WHAT YOU HAVE TO DO: From the entries below, retype only the lines from the one with "done with an" through the one with "From stdpp Require Import sorting.", exactly as written.

(Dataset entries)
______________________________
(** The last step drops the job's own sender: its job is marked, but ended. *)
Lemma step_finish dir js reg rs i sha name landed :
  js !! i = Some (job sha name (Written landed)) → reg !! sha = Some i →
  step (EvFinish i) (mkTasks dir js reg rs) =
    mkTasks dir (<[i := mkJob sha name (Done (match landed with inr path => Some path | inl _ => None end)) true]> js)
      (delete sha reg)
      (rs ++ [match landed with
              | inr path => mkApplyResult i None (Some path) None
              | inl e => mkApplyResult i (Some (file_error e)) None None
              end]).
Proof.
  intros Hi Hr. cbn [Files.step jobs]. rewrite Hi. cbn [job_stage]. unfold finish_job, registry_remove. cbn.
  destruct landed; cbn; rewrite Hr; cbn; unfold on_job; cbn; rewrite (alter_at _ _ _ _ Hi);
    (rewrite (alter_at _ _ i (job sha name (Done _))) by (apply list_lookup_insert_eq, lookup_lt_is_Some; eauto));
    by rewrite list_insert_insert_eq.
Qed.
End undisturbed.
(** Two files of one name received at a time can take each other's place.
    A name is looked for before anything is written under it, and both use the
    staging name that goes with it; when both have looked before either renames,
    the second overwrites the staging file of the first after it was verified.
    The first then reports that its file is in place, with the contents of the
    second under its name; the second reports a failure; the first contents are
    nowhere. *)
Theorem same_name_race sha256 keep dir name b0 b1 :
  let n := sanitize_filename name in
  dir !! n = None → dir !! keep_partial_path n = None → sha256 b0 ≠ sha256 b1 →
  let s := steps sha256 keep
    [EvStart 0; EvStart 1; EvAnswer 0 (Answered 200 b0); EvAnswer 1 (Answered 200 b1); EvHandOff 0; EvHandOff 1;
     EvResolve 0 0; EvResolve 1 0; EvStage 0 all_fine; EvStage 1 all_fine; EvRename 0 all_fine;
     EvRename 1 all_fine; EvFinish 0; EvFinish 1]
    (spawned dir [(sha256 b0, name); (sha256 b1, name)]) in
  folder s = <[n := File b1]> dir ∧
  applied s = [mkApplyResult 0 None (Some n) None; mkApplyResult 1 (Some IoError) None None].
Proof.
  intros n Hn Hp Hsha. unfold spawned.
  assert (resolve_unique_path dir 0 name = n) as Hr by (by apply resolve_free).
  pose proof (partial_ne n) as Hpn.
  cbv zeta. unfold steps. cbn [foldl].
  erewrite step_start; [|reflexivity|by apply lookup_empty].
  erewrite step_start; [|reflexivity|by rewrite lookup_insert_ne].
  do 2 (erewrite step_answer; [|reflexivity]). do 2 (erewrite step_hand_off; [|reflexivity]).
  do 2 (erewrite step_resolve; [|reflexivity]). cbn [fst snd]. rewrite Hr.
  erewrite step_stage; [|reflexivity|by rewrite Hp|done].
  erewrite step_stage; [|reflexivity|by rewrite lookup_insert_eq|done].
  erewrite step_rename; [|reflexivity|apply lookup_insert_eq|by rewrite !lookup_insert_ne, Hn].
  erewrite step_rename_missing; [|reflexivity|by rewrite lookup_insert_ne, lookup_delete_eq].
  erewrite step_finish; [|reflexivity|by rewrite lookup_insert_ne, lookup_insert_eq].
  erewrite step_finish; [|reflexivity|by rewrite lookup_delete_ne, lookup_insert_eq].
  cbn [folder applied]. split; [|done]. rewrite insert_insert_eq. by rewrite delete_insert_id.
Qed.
______________________________
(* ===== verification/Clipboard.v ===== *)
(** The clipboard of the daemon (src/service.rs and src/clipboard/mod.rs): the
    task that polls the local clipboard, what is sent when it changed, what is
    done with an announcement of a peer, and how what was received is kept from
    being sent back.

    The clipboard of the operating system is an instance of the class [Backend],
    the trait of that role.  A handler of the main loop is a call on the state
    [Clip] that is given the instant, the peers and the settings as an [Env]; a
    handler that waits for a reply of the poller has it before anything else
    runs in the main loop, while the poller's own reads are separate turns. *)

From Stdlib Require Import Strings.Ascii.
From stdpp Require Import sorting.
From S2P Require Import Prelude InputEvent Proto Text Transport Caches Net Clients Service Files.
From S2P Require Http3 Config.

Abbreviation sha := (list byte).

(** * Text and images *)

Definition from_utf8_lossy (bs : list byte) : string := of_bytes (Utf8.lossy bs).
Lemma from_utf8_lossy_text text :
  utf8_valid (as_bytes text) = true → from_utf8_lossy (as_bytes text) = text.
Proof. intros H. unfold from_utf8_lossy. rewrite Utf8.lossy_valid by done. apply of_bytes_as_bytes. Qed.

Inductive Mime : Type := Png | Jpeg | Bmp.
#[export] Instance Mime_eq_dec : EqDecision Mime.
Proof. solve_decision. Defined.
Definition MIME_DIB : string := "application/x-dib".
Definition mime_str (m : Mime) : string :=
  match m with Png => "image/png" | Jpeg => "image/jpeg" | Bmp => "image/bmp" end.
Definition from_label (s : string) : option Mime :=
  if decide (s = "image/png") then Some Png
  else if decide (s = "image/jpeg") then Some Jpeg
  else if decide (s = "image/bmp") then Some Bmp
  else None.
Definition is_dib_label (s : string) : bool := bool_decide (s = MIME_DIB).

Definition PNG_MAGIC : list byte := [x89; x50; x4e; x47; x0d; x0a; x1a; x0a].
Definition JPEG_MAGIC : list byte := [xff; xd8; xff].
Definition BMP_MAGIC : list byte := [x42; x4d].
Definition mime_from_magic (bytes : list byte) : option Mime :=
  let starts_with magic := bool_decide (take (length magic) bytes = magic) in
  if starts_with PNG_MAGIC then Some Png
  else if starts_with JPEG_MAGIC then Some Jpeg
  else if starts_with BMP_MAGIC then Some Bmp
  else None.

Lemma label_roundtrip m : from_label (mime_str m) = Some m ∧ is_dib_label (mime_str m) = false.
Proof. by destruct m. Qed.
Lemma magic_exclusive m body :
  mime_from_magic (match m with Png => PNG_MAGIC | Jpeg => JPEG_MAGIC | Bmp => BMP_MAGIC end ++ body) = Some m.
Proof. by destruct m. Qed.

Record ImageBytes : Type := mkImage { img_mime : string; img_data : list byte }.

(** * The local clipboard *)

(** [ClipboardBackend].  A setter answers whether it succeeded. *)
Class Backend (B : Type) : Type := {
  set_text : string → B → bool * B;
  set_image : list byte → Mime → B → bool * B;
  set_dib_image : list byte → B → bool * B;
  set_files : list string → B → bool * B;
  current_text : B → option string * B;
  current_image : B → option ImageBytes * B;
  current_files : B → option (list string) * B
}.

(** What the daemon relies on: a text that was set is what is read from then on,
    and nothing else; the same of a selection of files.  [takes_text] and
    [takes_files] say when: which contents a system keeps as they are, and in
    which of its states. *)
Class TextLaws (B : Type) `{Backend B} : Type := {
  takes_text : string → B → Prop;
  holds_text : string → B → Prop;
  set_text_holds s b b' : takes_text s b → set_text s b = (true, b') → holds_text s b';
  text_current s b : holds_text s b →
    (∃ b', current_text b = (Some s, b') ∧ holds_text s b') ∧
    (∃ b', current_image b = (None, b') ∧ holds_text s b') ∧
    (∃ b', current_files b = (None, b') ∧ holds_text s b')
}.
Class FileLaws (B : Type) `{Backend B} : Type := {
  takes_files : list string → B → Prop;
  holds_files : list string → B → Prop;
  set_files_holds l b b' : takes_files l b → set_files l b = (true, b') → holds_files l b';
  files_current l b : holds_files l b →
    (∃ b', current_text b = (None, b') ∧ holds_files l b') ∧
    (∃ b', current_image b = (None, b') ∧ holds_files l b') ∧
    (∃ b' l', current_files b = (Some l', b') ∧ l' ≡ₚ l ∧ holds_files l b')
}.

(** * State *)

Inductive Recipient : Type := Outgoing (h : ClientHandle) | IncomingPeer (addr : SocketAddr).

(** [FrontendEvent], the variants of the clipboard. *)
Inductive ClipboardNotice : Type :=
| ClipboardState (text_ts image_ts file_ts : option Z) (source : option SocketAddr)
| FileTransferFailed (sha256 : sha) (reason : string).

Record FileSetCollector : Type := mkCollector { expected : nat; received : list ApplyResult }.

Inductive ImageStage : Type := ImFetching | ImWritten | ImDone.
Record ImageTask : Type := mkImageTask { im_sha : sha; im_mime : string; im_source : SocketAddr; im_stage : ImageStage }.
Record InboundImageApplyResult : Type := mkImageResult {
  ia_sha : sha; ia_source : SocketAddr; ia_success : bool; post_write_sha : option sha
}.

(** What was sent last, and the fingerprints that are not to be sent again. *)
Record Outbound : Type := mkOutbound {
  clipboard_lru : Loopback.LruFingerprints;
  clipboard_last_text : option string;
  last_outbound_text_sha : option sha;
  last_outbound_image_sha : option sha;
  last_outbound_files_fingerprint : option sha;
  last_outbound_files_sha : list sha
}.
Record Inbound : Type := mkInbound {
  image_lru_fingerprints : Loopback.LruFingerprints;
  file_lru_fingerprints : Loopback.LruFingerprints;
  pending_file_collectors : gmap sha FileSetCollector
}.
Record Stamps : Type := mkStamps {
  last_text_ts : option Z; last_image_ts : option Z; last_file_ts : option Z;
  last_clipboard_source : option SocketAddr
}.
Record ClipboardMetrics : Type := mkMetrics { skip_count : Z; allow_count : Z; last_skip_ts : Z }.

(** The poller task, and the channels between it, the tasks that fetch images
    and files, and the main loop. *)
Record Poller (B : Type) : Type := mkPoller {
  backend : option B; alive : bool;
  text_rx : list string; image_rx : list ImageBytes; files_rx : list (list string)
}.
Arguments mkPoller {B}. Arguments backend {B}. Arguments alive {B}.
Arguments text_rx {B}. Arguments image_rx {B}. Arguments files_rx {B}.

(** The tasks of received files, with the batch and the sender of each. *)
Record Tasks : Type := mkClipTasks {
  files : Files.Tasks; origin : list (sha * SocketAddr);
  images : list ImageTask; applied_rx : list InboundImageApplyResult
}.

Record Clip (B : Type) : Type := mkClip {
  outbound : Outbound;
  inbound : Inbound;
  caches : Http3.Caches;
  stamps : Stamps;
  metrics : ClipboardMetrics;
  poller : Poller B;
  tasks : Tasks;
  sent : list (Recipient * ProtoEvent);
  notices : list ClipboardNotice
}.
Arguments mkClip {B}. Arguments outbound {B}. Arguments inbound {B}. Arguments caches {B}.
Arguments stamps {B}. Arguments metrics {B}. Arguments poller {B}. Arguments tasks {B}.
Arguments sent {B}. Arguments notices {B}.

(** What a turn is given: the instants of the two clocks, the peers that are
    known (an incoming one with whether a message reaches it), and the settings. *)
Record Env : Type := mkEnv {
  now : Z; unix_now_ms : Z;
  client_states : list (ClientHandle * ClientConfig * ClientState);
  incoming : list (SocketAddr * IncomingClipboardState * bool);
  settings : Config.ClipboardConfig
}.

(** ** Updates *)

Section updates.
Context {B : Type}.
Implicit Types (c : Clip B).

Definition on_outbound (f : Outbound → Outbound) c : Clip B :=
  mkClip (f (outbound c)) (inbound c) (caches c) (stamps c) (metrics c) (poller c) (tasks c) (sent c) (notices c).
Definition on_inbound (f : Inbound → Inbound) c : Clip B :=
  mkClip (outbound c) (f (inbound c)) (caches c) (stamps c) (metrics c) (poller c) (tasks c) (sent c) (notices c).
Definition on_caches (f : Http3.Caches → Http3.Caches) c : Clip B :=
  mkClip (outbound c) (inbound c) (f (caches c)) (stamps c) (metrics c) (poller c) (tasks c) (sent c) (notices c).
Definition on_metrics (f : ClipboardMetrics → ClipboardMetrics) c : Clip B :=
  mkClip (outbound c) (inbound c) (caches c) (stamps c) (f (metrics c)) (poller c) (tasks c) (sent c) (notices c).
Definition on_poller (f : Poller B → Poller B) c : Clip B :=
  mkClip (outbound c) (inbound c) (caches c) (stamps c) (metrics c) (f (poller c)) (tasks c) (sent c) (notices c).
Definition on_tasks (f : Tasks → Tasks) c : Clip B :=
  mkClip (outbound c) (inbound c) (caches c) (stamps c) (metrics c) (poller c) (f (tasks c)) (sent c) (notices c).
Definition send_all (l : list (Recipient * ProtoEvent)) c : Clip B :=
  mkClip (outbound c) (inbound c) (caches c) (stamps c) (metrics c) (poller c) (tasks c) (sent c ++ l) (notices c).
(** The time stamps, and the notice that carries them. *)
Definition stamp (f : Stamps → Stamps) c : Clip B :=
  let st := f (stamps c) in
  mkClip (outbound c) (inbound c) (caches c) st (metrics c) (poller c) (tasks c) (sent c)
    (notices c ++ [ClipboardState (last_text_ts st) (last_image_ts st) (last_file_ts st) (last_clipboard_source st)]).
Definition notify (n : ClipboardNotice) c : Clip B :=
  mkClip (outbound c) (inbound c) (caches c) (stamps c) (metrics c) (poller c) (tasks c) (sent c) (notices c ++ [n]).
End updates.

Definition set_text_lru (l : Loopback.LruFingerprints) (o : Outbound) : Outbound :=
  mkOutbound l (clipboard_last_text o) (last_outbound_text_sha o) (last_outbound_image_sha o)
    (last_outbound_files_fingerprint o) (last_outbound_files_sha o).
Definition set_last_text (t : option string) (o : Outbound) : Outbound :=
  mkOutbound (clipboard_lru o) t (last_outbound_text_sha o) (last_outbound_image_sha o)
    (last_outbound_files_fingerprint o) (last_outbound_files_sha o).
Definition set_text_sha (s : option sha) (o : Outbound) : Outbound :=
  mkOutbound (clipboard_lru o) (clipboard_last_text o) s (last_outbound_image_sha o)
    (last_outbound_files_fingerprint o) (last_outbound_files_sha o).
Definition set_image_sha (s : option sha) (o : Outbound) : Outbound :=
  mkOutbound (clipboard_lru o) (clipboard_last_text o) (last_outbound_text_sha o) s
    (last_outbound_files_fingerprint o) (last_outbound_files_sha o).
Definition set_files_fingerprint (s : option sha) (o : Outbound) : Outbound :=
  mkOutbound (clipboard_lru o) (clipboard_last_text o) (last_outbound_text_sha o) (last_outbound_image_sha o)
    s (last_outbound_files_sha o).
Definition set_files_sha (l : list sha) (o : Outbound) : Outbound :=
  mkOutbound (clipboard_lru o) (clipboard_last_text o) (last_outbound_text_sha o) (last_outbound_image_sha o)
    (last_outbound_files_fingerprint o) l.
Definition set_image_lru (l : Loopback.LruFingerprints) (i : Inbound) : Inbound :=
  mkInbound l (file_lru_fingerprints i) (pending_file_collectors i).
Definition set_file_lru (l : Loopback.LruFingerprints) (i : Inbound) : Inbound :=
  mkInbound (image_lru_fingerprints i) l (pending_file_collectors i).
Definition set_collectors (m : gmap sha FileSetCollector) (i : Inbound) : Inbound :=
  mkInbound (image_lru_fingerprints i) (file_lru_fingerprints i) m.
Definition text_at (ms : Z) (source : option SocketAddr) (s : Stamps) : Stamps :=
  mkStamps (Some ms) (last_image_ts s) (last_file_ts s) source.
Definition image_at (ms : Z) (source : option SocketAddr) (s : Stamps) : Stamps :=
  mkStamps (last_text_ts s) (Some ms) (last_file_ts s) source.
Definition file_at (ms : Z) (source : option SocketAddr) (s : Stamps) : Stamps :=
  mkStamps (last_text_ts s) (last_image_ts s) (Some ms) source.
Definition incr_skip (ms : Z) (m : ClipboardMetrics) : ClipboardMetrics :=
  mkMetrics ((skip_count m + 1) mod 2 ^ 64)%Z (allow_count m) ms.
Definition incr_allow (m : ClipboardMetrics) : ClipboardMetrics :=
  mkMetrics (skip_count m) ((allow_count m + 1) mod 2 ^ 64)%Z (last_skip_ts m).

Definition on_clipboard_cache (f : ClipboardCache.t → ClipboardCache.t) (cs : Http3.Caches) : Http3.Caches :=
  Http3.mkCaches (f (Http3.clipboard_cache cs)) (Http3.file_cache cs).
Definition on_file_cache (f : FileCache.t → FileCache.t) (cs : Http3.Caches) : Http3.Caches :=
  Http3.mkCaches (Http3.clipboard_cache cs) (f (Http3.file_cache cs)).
______________________________
RESPONSE TO THIS EXERCISE:
    done with an announcement of a peer, and how what was received is kept from
    being sent back.

    The clipboard of the operating system is an instance of the class [Backend],
    the trait of that role.  A handler of the main loop is a call on the state
    [Clip] that is given the instant, the peers and the settings as an [Env]; a
    handler that waits for a reply of the poller has it before anything else
    runs in the main loop, while the poller's own reads are separate turns. *)

From Stdlib Require Import Strings.Ascii.
From stdpp Require Import sorting.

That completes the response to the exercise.